(* ===== verification/ExecuteWire.v ===== *)
(** * Execute, fetch and close requests on the wire

    A reader of the execute layout at every field version, written from the message's
    description, and what it finds in the requests the driver builds. *)

From S2P Require Import Prelude.
From S2P Require Import Protocol.
From S2P Require Import Limits.
From S2P Require Import Writer.
From S2P Require Import Reader.
From S2P Require Import Wire.
From S2P Require Import Layout.
From S2P Require Import Number.
From S2P Require Import Sql.
From S2P Require Import ShapeCache.
From S2P Require Import Binds.
From S2P Require Import StatementCache.
From S2P Require Import Utf.
From S2P Require Import Fetch.
From S2P Require Import ObjectRoundtrip.
From S2P Require Import Execute.
From S2P Require Import BindWire.

(** ** What a request says *)

Record RequestOptions := mkRequestOptions {
  wants_parse : bool; wants_bind : bool; wants_define : bool; wants_execute : bool; wants_fetch : bool;
  wants_plsql_bind : bool; wants_not_plsql : bool; wants_describe : bool; wants_batch_errors : bool
}.
Definition read_options (z : Z) : RequestOptions :=
  mkRequestOptions (Z.testbit z 0) (Z.testbit z 3) (Z.testbit z 4) (Z.testbit z 5) (Z.testbit z 6) (Z.testbit z 10)
    (Z.testbit z 15) (Z.testbit z 17) (Z.testbit z 19).

Record RequestFlags := mkRequestFlags {
  keeps_scrollable : bool; keeps_open_at_end : bool; wants_row_counts : bool; takes_implicit_results : bool
}.
Definition read_flags (z : Z) : RequestFlags :=
  mkRequestFlags (Z.testbit z 1) (Z.testbit z 7) (Z.testbit z 14) (Z.testbit z 15).

Record ExecuteRequest := mkRequest {
  x_message : Z * Z * Z;
  x_token : Z;
  x_options : RequestOptions;
  x_cursor_id : Z;
  x_sql : option bytes;
  x_sql_length : Z;
  x_num_iters : Z;
  x_bind_count : Z;
  x_define_count : Z;
  x_registration_id : Z;
  x_row_counts : option Z;
  x_parse : Z;
  x_exec_count : Z;
  x_is_query : Z;
  x_flags : RequestFlags;
  x_orientation : Z;
  x_position : Z
}.

Definition signature_kinds (v : Z) : list FieldKind :=
  if writes_al8sqlsig v
  then [FU8; FUB4; FU8; FUB4; FU8] ++ (if writes_execute_chunk_ids v then [FU8; FUB4] else [])
  else [].

(** The reader of a request at field version [v]. *)
Definition read_execute_request (v : Z) : ReaderM ExecuteRequest :=
  m ← read_fields [FU8; FU8; FU8];
  t ← read_fields (if writes_pipeline_token v then [FUB8] else []);
  h ← read_fields
        ([FUB4; FUB4] ++ [FU8; FUB4] ++ [FU8; FUB4; FU8; FU8; FUB4; FUB4; FUB4] ++ [FU8; FUB4] ++
         [FU8; FU8; FU8; FU8; FU8; FU8; FUB4; FUB4; FU8; FU8; FU8; FUB4; FU8; FUB4; FUB4] ++ [FU8; FUB4; FU8]);
  _ ← read_fields (signature_kinds v);
  sql ← (if nth 2 h 0 =? 0 then mret None else o ← read_bytes; mret (Some (default [] o)));
  x ← read_fields [FUB4; FUB4; FUB4; FUB4; FUB4; FUB4; FUB4; FUB4; FUB4; FUB4; FUB4; FUB4; FUB4];
  mret (mkRequest (nth 0 m 0, nth 1 m 0, nth 2 m 0) (nth 0 t 0) (read_options (nth 0 h 0)) (nth 1 h 0) sql (nth 3 h 0)
          (nth 9 h 0) (if nth 11 h 0 =? 0 then 0 else nth 12 h 0) (if nth 18 h 0 =? 0 then 0 else nth 19 h 0)
          (nth 27 h 0 * 2 ^ 32 + nth 20 h 0) (if nth 28 h 0 =? 0 then None else Some (nth 29 h 0))
          (nth 0 x 0) (nth 1 x 0) (nth 7 x 0) (read_flags (nth 9 x 0)) (nth 10 x 0) (nth 11 x 0)).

==============================

#### [WHAT THE TASK REQUIRES]
Line by line, write out the records above exactly.

#### [ANSWER AREA]
(* ===== verification/ExecuteWire.v ===== *)
(** * Execute, fetch and close requests on the wire

    A reader of the execute layout at every field version, written from the message's
    description, and what it finds in the requests the driver builds. *)

From S2P Require Import Prelude.
From S2P Require Import Protocol.
From S2P Require Import Limits.
From S2P Require Import Writer.
From S2P Require Import Reader.
From S2P Require Import Wire.
From S2P Require Import Layout.
From S2P Require Import Number.
From S2P Require Import Sql.
From S2P Require Import ShapeCache.
From S2P Require Import Binds.
From S2P Require Import StatementCache.
From S2P Require Import Utf.
From S2P Require Import Fetch.
From S2P Require Import ObjectRoundtrip.
From S2P Require Import Execute.
From S2P Require Import BindWire.

(** ** What a request says *)

Record RequestOptions := mkRequestOptions {
  wants_parse : bool; wants_bind : bool; wants_define : bool; wants_execute : bool; wants_fetch : bool;
  wants_plsql_bind : bool; wants_not_plsql : bool; wants_describe : bool; wants_batch_errors : bool
}.
Definition read_options (z : Z) : RequestOptions :=
  mkRequestOptions (Z.testbit z 0) (Z.testbit z 3) (Z.testbit z 4) (Z.testbit z 5) (Z.testbit z 6) (Z.testbit z 10)
    (Z.testbit z 15) (Z.testbit z 17) (Z.testbit z 19).

Record RequestFlags := mkRequestFlags {
  keeps_scrollable : bool; keeps_open_at_end : bool; wants_row_counts : bool; takes_implicit_results : bool
}.
Definition read_flags (z : Z) : RequestFlags :=
  mkRequestFlags (Z.testbit z 1) (Z.testbit z 7) (Z.testbit z 14) (Z.testbit z 15).

Record ExecuteRequest := mkRequest {
  x_message : Z * Z * Z;
  x_token : Z;
  x_options : RequestOptions;
  x_cursor_id : Z;
  x_sql : option bytes;
  x_sql_length : Z;
  x_num_iters : Z;
  x_bind_count : Z;
  x_define_count : Z;
  x_registration_id : Z;
  x_row_counts : option Z;
  x_parse : Z;
  x_exec_count : Z;
  x_is_query : Z;
  x_flags : RequestFlags;
  x_orientation : Z;
  x_position : Z
}.

Definition signature_kinds (v : Z) : list FieldKind :=
  if writes_al8sqlsig v
  then [FU8; FUB4; FU8; FUB4; FU8] ++ (if writes_execute_chunk_ids v then [FU8; FUB4] else [])
  else [].

(** The reader of a request at field version [v]. *)
Definition read_execute_request (v : Z) : ReaderM ExecuteRequest :=
  m ← read_fields [FU8; FU8; FU8];
  t ← read_fields (if writes_pipeline_token v then [FUB8] else []);
  h ← read_fields
        ([FUB4; FUB4] ++ [FU8; FUB4] ++ [FU8; FUB4; FU8; FU8; FUB4; FUB4; FUB4] ++ [FU8; FUB4] ++
         [FU8; FU8; FU8; FU8; FU8; FU8; FUB4; FUB4; FU8; FU8; FU8; FUB4; FU8; FUB4; FUB4] ++ [FU8; FUB4; FU8]);
  _ ← read_fields (signature_kinds v);
  sql ← (if nth 2 h 0 =? 0 then mret None else o ← read_bytes; mret (Some (default [] o)));
  x ← read_fields [FUB4; FUB4; FUB4; FUB4; FUB4; FUB4; FUB4; FUB4; FUB4; FUB4; FUB4; FUB4; FUB4];
  mret (mkRequest (nth 0 m 0, nth 1 m 0, nth 2 m 0) (nth 0 t 0) (read_options (nth 0 h 0)) (nth 1 h 0) sql (nth 3 h 0)
          (nth 9 h 0) (if nth 11 h 0 =? 0 then 0 else nth 12 h 0) (if nth 18 h 0 =? 0 then 0 else nth 19 h 0)
          (nth 27 h 0 * 2 ^ 32 + nth 20 h 0) (if nth 28 h 0 =? 0 then None else Some (nth 29 h 0))
          (nth 0 x 0) (nth 1 x 0) (nth 7 x 0) (read_flags (nth 9 x 0)) (nth 10 x 0) (nth 11 x 0)).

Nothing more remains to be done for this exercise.